*PROBLEM REQUIREMENTS*
Reprint every entry, character for character.

BEGIN

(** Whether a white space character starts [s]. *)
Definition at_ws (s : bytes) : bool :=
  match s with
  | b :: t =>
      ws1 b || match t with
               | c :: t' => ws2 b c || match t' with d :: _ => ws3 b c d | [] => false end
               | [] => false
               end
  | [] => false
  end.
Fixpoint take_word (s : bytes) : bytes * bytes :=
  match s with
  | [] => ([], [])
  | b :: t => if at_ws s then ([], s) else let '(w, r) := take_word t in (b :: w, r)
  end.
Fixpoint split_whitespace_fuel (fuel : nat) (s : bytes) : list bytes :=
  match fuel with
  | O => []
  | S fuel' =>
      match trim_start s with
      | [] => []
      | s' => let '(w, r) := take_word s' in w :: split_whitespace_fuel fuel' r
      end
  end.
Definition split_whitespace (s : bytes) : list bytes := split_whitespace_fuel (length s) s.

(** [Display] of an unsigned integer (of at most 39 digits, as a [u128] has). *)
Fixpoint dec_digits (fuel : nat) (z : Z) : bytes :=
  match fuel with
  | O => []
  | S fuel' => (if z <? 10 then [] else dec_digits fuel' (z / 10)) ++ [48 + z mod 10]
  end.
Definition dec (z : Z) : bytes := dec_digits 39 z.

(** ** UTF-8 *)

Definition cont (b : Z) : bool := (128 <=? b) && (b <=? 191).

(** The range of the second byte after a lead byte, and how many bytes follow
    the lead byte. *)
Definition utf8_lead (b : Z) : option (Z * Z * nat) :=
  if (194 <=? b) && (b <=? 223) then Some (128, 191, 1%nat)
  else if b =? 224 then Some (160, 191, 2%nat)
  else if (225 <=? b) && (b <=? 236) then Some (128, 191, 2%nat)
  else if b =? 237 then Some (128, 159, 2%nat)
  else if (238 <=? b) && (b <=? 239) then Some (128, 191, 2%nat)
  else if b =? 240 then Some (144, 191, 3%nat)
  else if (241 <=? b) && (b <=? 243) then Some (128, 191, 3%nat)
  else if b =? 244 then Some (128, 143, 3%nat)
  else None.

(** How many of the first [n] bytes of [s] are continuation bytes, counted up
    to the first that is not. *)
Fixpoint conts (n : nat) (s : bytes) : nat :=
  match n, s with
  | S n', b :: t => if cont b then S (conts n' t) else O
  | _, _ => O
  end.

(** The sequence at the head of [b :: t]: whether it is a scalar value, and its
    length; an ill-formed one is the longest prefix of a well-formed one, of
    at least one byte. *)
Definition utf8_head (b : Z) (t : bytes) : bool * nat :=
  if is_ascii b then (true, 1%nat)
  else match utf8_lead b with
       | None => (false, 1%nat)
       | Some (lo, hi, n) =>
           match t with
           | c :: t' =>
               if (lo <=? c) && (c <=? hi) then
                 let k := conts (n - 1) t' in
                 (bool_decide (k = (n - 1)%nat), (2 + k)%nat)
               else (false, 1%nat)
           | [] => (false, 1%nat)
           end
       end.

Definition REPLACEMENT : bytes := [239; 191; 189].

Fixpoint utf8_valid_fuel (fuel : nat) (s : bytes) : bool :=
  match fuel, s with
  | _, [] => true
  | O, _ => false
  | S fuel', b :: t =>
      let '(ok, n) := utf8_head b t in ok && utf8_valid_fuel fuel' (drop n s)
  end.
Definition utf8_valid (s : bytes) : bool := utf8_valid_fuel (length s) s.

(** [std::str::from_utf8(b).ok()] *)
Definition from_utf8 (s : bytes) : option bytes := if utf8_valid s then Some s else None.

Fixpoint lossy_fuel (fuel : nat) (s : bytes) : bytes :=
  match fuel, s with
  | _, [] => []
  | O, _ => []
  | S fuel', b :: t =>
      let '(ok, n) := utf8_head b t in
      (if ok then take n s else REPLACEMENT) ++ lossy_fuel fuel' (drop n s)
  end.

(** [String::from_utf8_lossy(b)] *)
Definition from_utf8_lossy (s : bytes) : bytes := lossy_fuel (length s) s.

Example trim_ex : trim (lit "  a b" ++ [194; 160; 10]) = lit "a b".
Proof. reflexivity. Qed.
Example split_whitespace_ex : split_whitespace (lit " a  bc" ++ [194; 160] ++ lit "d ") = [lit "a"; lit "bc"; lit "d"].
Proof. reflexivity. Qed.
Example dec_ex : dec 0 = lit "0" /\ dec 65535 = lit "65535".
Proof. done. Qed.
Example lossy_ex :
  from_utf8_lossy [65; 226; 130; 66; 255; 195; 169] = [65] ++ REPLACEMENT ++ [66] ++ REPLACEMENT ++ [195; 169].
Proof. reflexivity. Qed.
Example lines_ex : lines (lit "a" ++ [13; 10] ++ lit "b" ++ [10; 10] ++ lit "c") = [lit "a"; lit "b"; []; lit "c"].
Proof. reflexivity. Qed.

END

*RESPONSE AREA*
(** Whether a white space character starts [s]. *)
Definition at_ws (s : bytes) : bool :=
  match s with
  | b :: t =>
      ws1 b || match t with
               | c :: t' => ws2 b c || match t' with d :: _ => ws3 b c d | [] => false end
               | [] => false
               end
  | [] => false
  end.
Fixpoint take_word (s : bytes) : bytes * bytes :=
  match s with
  | [] => ([], [])
  | b :: t => if at_ws s then ([], s) else let '(w, r) := take_word t in (b :: w, r)
  end.
Fixpoint split_whitespace_fuel (fuel : nat) (s : bytes) : list bytes :=
  match fuel with
  | O => []
  | S fuel' =>
      match trim_start s with
      | [] => []
      | s' => let '(w, r) := take_word s' in w :: split_whitespace_fuel fuel' r
      end
  end.
Definition split_whitespace (s : bytes) : list bytes := split_whitespace_fuel (length s) s.

(** [Display] of an unsigned integer (of at most 39 digits, as a [u128] has). *)
Fixpoint dec_digits (fuel : nat) (z : Z) : bytes :=
  match fuel with
  | O => []
  | S fuel' => (if z <? 10 then [] else dec_digits fuel' (z / 10)) ++ [48 + z mod 10]
  end.
Definition dec (z : Z) : bytes := dec_digits 39 z.

(** ** UTF-8 *)

Definition cont (b : Z) : bool := (128 <=? b) && (b <=? 191).

(** The range of the second byte after a lead byte, and how many bytes follow
    the lead byte. *)
Definition utf8_lead (b : Z) : option (Z * Z * nat) :=
  if (194 <=? b) && (b <=? 223) then Some (128, 191, 1%nat)
  else if b =? 224 then Some (160, 191, 2%nat)
  else if (225 <=? b) && (b <=? 236) then Some (128, 191, 2%nat)
  else if b =? 237 then Some (128, 159, 2%nat)
  else if (238 <=? b) && (b <=? 239) then Some (128, 191, 2%nat)
  else if b =? 240 then Some (144, 191, 3%nat)
  else if (241 <=? b) && (b <=? 243) then Some (128, 191, 3%nat)
  else if b =? 244 then Some (128, 143, 3%nat)
  else None.

(** How many of the first [n] bytes of [s] are continuation bytes, counted up
    to the first that is not. *)
Fixpoint conts (n : nat) (s : bytes) : nat :=
  match n, s with
  | S n', b :: t => if cont b then S (conts n' t) else O
  | _, _ => O
  end.

(** The sequence at the head of [b :: t]: whether it is a scalar value, and its
    length; an ill-formed one is the longest prefix of a well-formed one, of
    at least one byte. *)
Definition utf8_head (b : Z) (t : bytes) : bool * nat :=
  if is_ascii b then (true, 1%nat)
  else match utf8_lead b with
       | None => (false, 1%nat)
       | Some (lo, hi, n) =>
           match t with
           | c :: t' =>
               if (lo <=? c) && (c <=? hi) then
                 let k := conts (n - 1) t' in
                 (bool_decide (k = (n - 1)%nat), (2 + k)%nat)
               else (false, 1%nat)
           | [] => (false, 1%nat)
           end
       end.

Definition REPLACEMENT : bytes := [239; 191; 189].

Fixpoint utf8_valid_fuel (fuel : nat) (s : bytes) : bool :=
  match fuel, s with
  | _, [] => true
  | O, _ => false
  | S fuel', b :: t =>
      let '(ok, n) := utf8_head b t in ok && utf8_valid_fuel fuel' (drop n s)
  end.
Definition utf8_valid (s : bytes) : bool := utf8_valid_fuel (length s) s.

(** [std::str::from_utf8(b).ok()] *)
Definition from_utf8 (s : bytes) : option bytes := if utf8_valid s then Some s else None.

Fixpoint lossy_fuel (fuel : nat) (s : bytes) : bytes :=
  match fuel, s with
  | _, [] => []
  | O, _ => []
  | S fuel', b :: t =>
      let '(ok, n) := utf8_head b t in
      (if ok then take n s else REPLACEMENT) ++ lossy_fuel fuel' (drop n s)
  end.

(** [String::from_utf8_lossy(b)] *)
Definition from_utf8_lossy (s : bytes) : bytes := lossy_fuel (length s) s.

Example trim_ex : trim (lit "  a b" ++ [194; 160; 10]) = lit "a b".
Proof. reflexivity. Qed.
Example split_whitespace_ex : split_whitespace (lit " a  bc" ++ [194; 160] ++ lit "d ") = [lit "a"; lit "bc"; lit "d"].
Proof. reflexivity. Qed.
Example dec_ex : dec 0 = lit "0" /\ dec 65535 = lit "65535".
Proof. done. Qed.
Example lossy_ex :
  from_utf8_lossy [65; 226; 130; 66; 255; 195; 169] = [65] ++ REPLACEMENT ++ [66] ++ REPLACEMENT ++ [195; 169].
Proof. reflexivity. Qed.
Example lines_ex : lines (lit "a" ++ [13; 10] ++ lit "b" ++ [10; 10] ++ lit "c") = [lit "a"; lit "b"; []; lit "c"].
Proof. reflexivity. Qed.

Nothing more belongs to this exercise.